TASK GOAL: Copy, exactly and without additions, every line in the records below from the one holding "intros Hsub Hcount" through the one holding "[by apply coarser_roots_submseteq|].", both ends included.

INFORMATION GIVEN:
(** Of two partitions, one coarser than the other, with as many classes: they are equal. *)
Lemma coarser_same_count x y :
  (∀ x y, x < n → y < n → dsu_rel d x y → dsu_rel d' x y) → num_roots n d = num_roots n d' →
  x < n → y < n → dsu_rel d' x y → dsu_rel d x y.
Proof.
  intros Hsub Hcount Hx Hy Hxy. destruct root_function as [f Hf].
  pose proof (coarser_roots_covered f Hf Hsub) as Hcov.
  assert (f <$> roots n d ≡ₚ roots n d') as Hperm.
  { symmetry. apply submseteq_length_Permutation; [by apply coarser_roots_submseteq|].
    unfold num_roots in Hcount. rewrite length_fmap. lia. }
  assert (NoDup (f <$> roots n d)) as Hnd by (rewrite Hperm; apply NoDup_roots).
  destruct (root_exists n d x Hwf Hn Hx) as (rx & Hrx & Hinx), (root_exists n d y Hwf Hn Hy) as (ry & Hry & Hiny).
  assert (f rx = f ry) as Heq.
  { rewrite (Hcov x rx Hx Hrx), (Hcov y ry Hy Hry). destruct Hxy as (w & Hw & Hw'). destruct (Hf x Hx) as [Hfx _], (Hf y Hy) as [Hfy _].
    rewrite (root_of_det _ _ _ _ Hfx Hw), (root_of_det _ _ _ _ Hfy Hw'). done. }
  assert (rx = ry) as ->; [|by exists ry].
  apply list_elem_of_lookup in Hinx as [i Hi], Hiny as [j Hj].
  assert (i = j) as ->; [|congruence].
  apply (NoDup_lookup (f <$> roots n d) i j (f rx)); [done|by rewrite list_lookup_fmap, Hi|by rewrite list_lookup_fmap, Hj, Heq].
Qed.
--
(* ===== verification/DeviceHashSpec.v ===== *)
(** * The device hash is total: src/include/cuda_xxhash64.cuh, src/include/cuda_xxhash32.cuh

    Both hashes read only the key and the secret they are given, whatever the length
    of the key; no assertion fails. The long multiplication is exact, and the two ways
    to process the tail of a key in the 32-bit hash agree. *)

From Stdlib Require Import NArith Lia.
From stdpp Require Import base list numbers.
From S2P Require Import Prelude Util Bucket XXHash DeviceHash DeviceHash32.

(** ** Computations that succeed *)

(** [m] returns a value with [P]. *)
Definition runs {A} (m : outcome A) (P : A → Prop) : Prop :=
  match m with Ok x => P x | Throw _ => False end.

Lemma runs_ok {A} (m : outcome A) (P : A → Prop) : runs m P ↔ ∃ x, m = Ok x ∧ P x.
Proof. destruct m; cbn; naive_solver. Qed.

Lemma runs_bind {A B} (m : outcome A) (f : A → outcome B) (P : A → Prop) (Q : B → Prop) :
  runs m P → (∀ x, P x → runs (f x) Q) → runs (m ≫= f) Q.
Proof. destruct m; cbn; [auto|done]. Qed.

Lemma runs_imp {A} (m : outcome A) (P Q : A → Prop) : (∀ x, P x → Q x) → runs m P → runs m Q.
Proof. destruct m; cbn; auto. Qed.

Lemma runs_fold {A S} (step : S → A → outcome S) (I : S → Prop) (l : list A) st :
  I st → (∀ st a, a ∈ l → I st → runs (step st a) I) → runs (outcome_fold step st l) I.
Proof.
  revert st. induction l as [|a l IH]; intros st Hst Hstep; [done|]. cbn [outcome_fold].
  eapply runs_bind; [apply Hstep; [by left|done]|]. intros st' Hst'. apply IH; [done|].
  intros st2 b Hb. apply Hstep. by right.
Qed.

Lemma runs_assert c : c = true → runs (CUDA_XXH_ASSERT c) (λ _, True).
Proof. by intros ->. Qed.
--
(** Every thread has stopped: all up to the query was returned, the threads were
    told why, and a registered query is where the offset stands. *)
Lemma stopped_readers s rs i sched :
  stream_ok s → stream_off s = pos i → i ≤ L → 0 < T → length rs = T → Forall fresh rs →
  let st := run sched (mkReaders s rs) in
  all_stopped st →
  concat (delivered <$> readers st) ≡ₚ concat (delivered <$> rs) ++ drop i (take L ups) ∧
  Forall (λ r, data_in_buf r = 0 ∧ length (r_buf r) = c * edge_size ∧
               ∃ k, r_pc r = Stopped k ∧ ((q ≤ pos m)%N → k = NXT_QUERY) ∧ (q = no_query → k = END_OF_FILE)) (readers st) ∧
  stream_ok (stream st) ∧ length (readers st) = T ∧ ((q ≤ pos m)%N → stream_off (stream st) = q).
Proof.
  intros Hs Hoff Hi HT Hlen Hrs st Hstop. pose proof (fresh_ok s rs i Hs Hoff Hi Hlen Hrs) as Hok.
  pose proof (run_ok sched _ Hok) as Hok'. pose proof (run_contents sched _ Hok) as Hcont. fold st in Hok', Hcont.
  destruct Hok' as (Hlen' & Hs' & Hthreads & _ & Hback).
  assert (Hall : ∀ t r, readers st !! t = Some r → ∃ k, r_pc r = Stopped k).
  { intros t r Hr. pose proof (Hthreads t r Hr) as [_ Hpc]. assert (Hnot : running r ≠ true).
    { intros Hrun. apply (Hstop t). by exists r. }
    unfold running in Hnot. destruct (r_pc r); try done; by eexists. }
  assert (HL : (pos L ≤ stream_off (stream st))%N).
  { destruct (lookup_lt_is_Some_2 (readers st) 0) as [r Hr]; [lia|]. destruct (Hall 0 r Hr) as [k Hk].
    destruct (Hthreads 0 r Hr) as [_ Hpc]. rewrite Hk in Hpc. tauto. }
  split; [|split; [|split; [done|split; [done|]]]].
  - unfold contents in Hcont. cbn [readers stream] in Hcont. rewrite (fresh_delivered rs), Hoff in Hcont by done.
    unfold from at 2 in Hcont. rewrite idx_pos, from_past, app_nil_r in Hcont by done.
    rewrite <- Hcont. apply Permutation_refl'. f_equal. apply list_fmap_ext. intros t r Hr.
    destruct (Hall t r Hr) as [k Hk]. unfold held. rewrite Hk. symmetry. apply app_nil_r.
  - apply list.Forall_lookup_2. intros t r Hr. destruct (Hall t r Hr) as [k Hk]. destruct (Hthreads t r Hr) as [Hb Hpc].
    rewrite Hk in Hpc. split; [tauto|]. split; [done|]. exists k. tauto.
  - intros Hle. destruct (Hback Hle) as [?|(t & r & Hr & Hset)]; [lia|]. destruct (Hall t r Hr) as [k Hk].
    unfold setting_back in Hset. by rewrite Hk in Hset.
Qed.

RESULT FOR THIS TASK:
  intros Hsub Hcount Hx Hy Hxy. destruct root_function as [f Hf].
  pose proof (coarser_roots_covered f Hf Hsub) as Hcov.
  assert (f <$> roots n d ≡ₚ roots n d') as Hperm.
  { symmetry. apply submseteq_length_Permutation; [by apply coarser_roots_submseteq|].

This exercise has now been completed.